**EXERCISE REQUIREMENTS**
Line by line, retype the data exactly as it is given.

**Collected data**

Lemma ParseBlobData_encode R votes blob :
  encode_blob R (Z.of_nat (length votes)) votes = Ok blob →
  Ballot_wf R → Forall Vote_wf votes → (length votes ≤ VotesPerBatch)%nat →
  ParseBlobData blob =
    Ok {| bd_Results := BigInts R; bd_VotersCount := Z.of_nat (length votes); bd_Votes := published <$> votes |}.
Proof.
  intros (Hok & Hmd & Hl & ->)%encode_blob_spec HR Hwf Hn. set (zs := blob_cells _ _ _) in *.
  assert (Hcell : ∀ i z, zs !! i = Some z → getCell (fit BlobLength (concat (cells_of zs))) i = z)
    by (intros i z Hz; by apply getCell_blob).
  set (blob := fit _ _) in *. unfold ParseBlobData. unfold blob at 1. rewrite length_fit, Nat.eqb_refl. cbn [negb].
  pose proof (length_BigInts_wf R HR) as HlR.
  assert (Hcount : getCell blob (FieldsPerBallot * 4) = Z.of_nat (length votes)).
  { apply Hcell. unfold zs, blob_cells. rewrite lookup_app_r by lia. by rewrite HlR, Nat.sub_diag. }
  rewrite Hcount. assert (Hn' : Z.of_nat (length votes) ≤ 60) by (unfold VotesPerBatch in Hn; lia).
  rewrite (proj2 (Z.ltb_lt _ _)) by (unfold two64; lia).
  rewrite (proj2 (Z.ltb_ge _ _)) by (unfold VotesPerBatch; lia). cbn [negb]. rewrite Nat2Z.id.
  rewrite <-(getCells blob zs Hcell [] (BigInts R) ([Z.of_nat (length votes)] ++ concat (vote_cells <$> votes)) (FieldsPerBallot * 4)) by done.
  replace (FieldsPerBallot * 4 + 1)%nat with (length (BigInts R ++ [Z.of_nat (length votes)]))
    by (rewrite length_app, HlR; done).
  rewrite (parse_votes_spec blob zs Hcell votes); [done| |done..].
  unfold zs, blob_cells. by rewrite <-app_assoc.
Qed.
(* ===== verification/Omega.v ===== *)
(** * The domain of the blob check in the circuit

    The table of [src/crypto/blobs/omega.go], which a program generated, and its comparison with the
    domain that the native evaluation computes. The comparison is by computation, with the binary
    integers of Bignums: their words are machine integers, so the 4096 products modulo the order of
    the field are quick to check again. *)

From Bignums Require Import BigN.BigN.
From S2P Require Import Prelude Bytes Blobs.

**ANSWER AREA**
Lemma ParseBlobData_encode R votes blob :
  encode_blob R (Z.of_nat (length votes)) votes = Ok blob →
  Ballot_wf R → Forall Vote_wf votes → (length votes ≤ VotesPerBatch)%nat →
  ParseBlobData blob =
    Ok {| bd_Results := BigInts R; bd_VotersCount := Z.of_nat (length votes); bd_Votes := published <$> votes |}.
Proof.
  intros (Hok & Hmd & Hl & ->)%encode_blob_spec HR Hwf Hn. set (zs := blob_cells _ _ _) in *.
  assert (Hcell : ∀ i z, zs !! i = Some z → getCell (fit BlobLength (concat (cells_of zs))) i = z)
    by (intros i z Hz; by apply getCell_blob).
  set (blob := fit _ _) in *. unfold ParseBlobData. unfold blob at 1. rewrite length_fit, Nat.eqb_refl. cbn [negb].
  pose proof (length_BigInts_wf R HR) as HlR.
  assert (Hcount : getCell blob (FieldsPerBallot * 4) = Z.of_nat (length votes)).
  { apply Hcell. unfold zs, blob_cells. rewrite lookup_app_r by lia. by rewrite HlR, Nat.sub_diag. }
  rewrite Hcount. assert (Hn' : Z.of_nat (length votes) ≤ 60) by (unfold VotesPerBatch in Hn; lia).
  rewrite (proj2 (Z.ltb_lt _ _)) by (unfold two64; lia).
  rewrite (proj2 (Z.ltb_ge _ _)) by (unfold VotesPerBatch; lia). cbn [negb]. rewrite Nat2Z.id.
  rewrite <-(getCells blob zs Hcell [] (BigInts R) ([Z.of_nat (length votes)] ++ concat (vote_cells <$> votes)) (FieldsPerBallot * 4)) by done.
  replace (FieldsPerBallot * 4 + 1)%nat with (length (BigInts R ++ [Z.of_nat (length votes)]))
    by (rewrite length_app, HlR; done).
  rewrite (parse_votes_spec blob zs Hcell votes); [done| |done..].
  unfold zs, blob_cells. by rewrite <-app_assoc.
Qed.
(* ===== verification/Omega.v ===== *)
(** * The domain of the blob check in the circuit

    The table of [src/crypto/blobs/omega.go], which a program generated, and its comparison with the
    domain that the native evaluation computes. The comparison is by computation, with the binary
    integers of Bignums: their words are machine integers, so the 4096 products modulo the order of
    the field are quick to check again. *)

From Bignums Require Import BigN.BigN.
From S2P Require Import Prelude Bytes Blobs.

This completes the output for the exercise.